**PROBLEM STATEMENT**
Please write out exactly the lines of the data below from the line holding "induction 1 as" through the line holding "book_inv st → batch_ok st batch → book_inv (final (on_batch_loop", and leave out the rest.

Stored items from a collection

::::::

Definition calculateMoves (sidebarSections : list SidebarSection.t)
    (sidebarRules : list SidebarRule.t) (channels : JsMap.t ChannelJSON.t)
  : nat * list SidebarMove.t :=
  fold_left (planChannel sidebarSections sidebarRules) channels (0, []).

(** The section that currently holds a channel: the first that lists it. *)
Definition holder (sidebarSections : list SidebarSection.t) (channelId : string)
  : option SidebarSection.t :=
  find (fun s => SidebarSection.includesChannel s channelId) sidebarSections.

(** What the planning loop guarantees of a move it appends. *)
Definition planned (sidebarSections : list SidebarSection.t) (m : SidebarMove.t) : Prop :=
  (exists toSidebarSection,
      getSidebarSection sidebarSections (SidebarMove.toSidebarSectionId m)
      = Some toSidebarSection
      /\ SidebarSection.includesChannel toSidebarSection (SidebarMove.channelId m) = false)
  /\ SidebarMove.fromSidebarSectionId m
     = idOrNull (holder sidebarSections (SidebarMove.channelId m)).

(** [channels.set(c.id, c)] for every member channel, in order. *)
Definition indexChannels (memberChannels : list ChannelJSON.t) : JsMap.t ChannelJSON.t :=
  fold_left (fun channels c => JsMap.set (ChannelJSON.id c) c channels)
            memberChannels JsMap.empty.

(** Grouping moves by destination, as both reports do. *)
Definition groupByDestination (moves : list SidebarMove.t) : JsMap.t (list SidebarMove.t) :=
  fold_left
    (fun byDestination move =>
       let k := SidebarMove.toSidebarSectionId move in
       let moves :=
         match JsMap.get k byDestination with
         | Some ms => ms
         | None => []
         end in
       JsMap.set k (moves ++ [move]) byDestination)
    moves JsMap.empty.

(** The per-destination counts of the final summary. *)
Definition countByDestination (moves : list SidebarMove.t) : JsMap.t nat :=
  fold_left (fun summary move => bump (SidebarMove.toSidebarSectionId move) summary)
            moves JsMap.empty.

(* ====================================================================== *)
(** * The executor loop *)
(* ====================================================================== *)

Module Executor.

(** What the loop has built so far.  [requests] logs the calls of
    [client.sidebarMove] in the order they were made. *)
Record state (S : Type) : Type := mk {
  limiter : RateLimiter.t;
  clock : Z;
  service : S;
  requests : list SidebarMove.t;
  successfulMoves : list SidebarMove.t;
  errors : list (SidebarMove.t * MoveResult.t)
}.
Arguments mk {S}.
Arguments limiter {S}.
Arguments clock {S}.
Arguments service {S}.
Arguments requests {S}.
Arguments successfulMoves {S}.
Arguments errors {S}.
(** Taking [k] units from a live order: the write to the index, then
    the removal from the level, each keeping the invariant. *)
Lemma take_inv st o m k :
  book_inv st → omap_ st !! o = Some m → 0 ≤ k ≤ qty m →
  let m' := mkMeta (sb m) (idx m) (vid m) (qty m - k) in
  let st1 := with_omap st (<[o := m']> (omap_ st)) in
  book_inv st1 ∧
  ∀ pl, levels_ (side st (sb m)) !! idx m = Some pl →
    k ≤ cell (vqty pl) (vid m) ∧
    ∃ s1, remove (side st (sb m)) (idx m) (vid m) k = Some s1 ∧
          book_inv (with_side st1 (sb m) s1).
Proof.
  intros Hinv Ho Hk m' st1.
  apply book_inv_alt in Hinv as (Hs & Hm & Hc).
  destruct (Hm o m Ho) as [[Hq0 Hq1] Hv].
  assert (metas_ok (omap_ st1)) as Hm1.
  { apply metas_ok_insert; [done|]. split; [|done]. unfold u32. simpl. lia. }
  assert (∀ b t v, live_sum (omap_ st1) b t v
            = live_sum (omap_ st) b t v
              - (if decide (sb m = b ∧ idx m = t ∧ vid m = v) then k else 0)) as Hsum.
  { intros b t v. simpl. rewrite live_sum_insert, (live_sum_delete b t v _ o m Ho).
    unfold contrib. simpl. case_bool_decide; place. }
  split.
  - apply book_inv_alt. split; [done|]. split; [done|].
    intros b t v. rewrite Hsum. unfold st1. rewrite side_with_omap.
    specialize (Hc b t v). place.
  - intros pl El. destruct (sides_ok_side st (sb m) Hs) as [Hsb Hbid].
    assert (qty m ≤ cell (vqty pl) (vid m)) as Hcov.
    { specialize (Hc (sb m) (idx m) (vid m)). unfold vqty_at in Hc. rewrite El in Hc.
      rewrite (live_sum_delete _ _ _ _ o m Ho), contrib_here in Hc.
      pose proof (live_sum_nonneg (sb m) (idx m) (vid m) _ (metas_ok_delete _ o Hm)).
      lia. }
    split; [lia|].
    destruct (remove_side_ok (side st (sb m)) (idx m) (vid m) k pl Hsb El Hv
                ltac:(lia)) as (s1 & Hrm & Hs1 & Hb1 & Hat).
    exists s1. split; [done|]. apply book_inv_alt. split; [|split].
    + apply sides_ok_with_side; [done..|]. by rewrite Hb1.
    + by rewrite omap_with_side.
    + intros b t v. rewrite omap_with_side, Hsum, side_with_side.
      unfold st1. rewrite side_with_omap. specialize (Hc b t v).
      destruct (decide (sb m = b)) as [<-|Hne].
      * rewrite Hat. place.
      * place.
Qed.

Lemma delete_inv st o :
  book_inv st → book_inv (with_omap st (delete o (omap_ st))).
Proof.
  intros (Hs & Hm & Hc)%book_inv_alt. apply book_inv_alt.
  split; [done|]. split; [by apply metas_ok_delete|].
  intros b t v. simpl. rewrite side_with_omap.
  pose proof (live_sum_delete_le (omap_ st) o b t v Hm). specialize (Hc b t v). lia.
Qed.

Lemma on_cancel_inv st oid : book_inv st → book_inv (final (on_cancel st oid)).
Proof.
  intros Hinv. unfold on_cancel.
  destruct (omap_ st !! oid) as [m|] eqn:Ho; [|done].
  rewrite side_with_omap.
  assert (0 ≤ qty m ≤ qty m) as Hk.
  { apply book_inv_alt in Hinv as (_ & Hm & _). destruct (Hm oid m Ho) as [[? _] _]. lia. }
  destruct (take_inv st oid m (qty m) Hinv Ho Hk) as [_ Htake].
  destruct (levels_ (side st (sb m)) !! idx m) as [pl|] eqn:El.
  - destruct (Htake pl eq_refl) as (_ & s1 & -> & Hinv1). simpl.
    apply (delete_inv _ oid) in Hinv1.
    rewrite omap_with_side in Hinv1. simpl in Hinv1.
    rewrite delete_insert_eq in Hinv1. by destruct (sb m).
  - rewrite remove_absent by done. simpl. by apply delete_inv.
Qed.

Lemma on_execute_inv st oid q :
  book_inv st → u32 q → book_inv (final (on_execute st oid q)).
Proof.
  intros Hinv Hq. unfold on_execute.
  destruct (omap_ st !! oid) as [m|] eqn:Ho; [|done].
  rewrite side_with_omap.
  assert (u32 (qty m)) as Hqm.
  { apply book_inv_alt in Hinv as (_ & Hm & _). by destruct (Hm oid m Ho). }
  set (take := Z.min q (qty m)).
  assert (0 ≤ take ≤ qty m) as Hk by (unfold u32 in *; lia).
  rewrite (wrap32_small (qty m - take)) by (unfold u32 in *; lia).
  destruct (take_inv st oid m take Hinv Ho Hk) as [Hinv1 Htake].
  destruct (levels_ (side st (sb m)) !! idx m) as [pl|] eqn:El.
  - destruct (Htake pl eq_refl) as (_ & s1 & -> & Hinv2).
    destruct (levels_ s1 !! idx m) as [pl1|]; [|done].
    simpl. case_bool_decide; [|done].
    by apply delete_inv.
  - rewrite remove_absent by done. done.
Qed.

Lemma on_replace_final st n o vc sd p q :
  final (on_replace st n o vc sd p q)
  = match on_add st n vc sd p q with
    | Returned st1 _ => final (on_cancel st1 o)
    | Thrown st1 => st1
    end.
Proof.
  unfold on_replace. destruct (on_add _ _ _ _ _ _) as [st1 r|st1]; [|done].
  by destruct (on_cancel st1 o).
Qed.

Lemma on_replace_inv st n o vc sd p q :
  book_inv st → add_ok st sd p q → book_inv (final (on_replace st n o vc sd p q)).
Proof.
  intros Hinv Hok. rewrite on_replace_final.
  pose proof (on_add_inv st n vc sd p q Hinv Hok) as Hadd.
  destruct (on_add _ _ _ _ _ _) as [st1 r|st1]; [|done].
  by apply on_cancel_inv.
Qed.

Lemma final_outcome_map {A B} (f : A → B) (o : outcome A) :
  final (outcome_map f o) = final o.
Proof. by destruct o. Qed.

Lemma dispatch_inv st e :
  book_inv st → event_ok st e → book_inv (final (dispatch st e)).
Proof.
  intros Hinv Hok. destruct e; simpl in *; rewrite ?final_outcome_map.
  - by apply on_add_inv.
  - by apply on_execute_inv.
  - by apply on_cancel_inv.
  - by apply on_replace_inv.
  - done.
Qed.

Lemma book_inv_new : book_inv OrderBook_new.
Proof. apply (bool_decide_unpack _). vm_compute. exact I. Qed.

Lemma reachable_inv st : reachable st → book_inv st.
Proof.
  induction 1 as [|st e _ IH Hok]; [apply book_inv_new|by apply dispatch_inv].
Qed.

Lemma side_ok_P1 s : side_ok s → side_P1 s.
Proof.
  intros [Hdom Hall]. split; [done|].
  intros t pl Ht. by destruct (Hall t pl Ht) as (_ & ? & _).
Qed.

Lemma book_inv_P1 st : book_inv st → P1 st.
Proof. intros [(_ & _ & Hb & Ha) _]. split; by apply side_ok_P1. Qed.

Lemma on_batch_loop_inv batch : ∀ st out,
  book_inv st → batch_ok st batch → book_inv (final (on_batch_loop st batch out)).
Proof.
  induction batch as [|e rest IH]; intros st out Hinv Hok; [done|].
  destruct Hok as [He Hrest]. simpl.
  pose proof (dispatch_inv st e Hinv He) as Hd.
  destruct (dispatch st e) as [st1 [r|]|st1]; simpl in *; [by apply IH..|done].
Qed.

Lemma on_batch_inv st batch :
  book_inv st → batch_ok st batch → book_inv (final (on_batch st batch)).
Proof. apply on_batch_loop_inv. Qed.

::::::

**SOLUTION FOR THIS TASK**
  induction 1 as [|st e _ IH Hok]; [apply book_inv_new|by apply dispatch_inv].
Qed.

Lemma side_ok_P1 s : side_ok s → side_P1 s.
Proof.
  intros [Hdom Hall]. split; [done|].
  intros t pl Ht. by destruct (Hall t pl Ht) as (_ & ? & _).
Qed.

Lemma book_inv_P1 st : book_inv st → P1 st.
Proof. intros [(_ & _ & Hb & Ha) _]. split; by apply side_ok_P1. Qed.

Lemma on_batch_loop_inv batch : ∀ st out,
  book_inv st → batch_ok st batch → book_inv (final (on_batch_loop st batch out)).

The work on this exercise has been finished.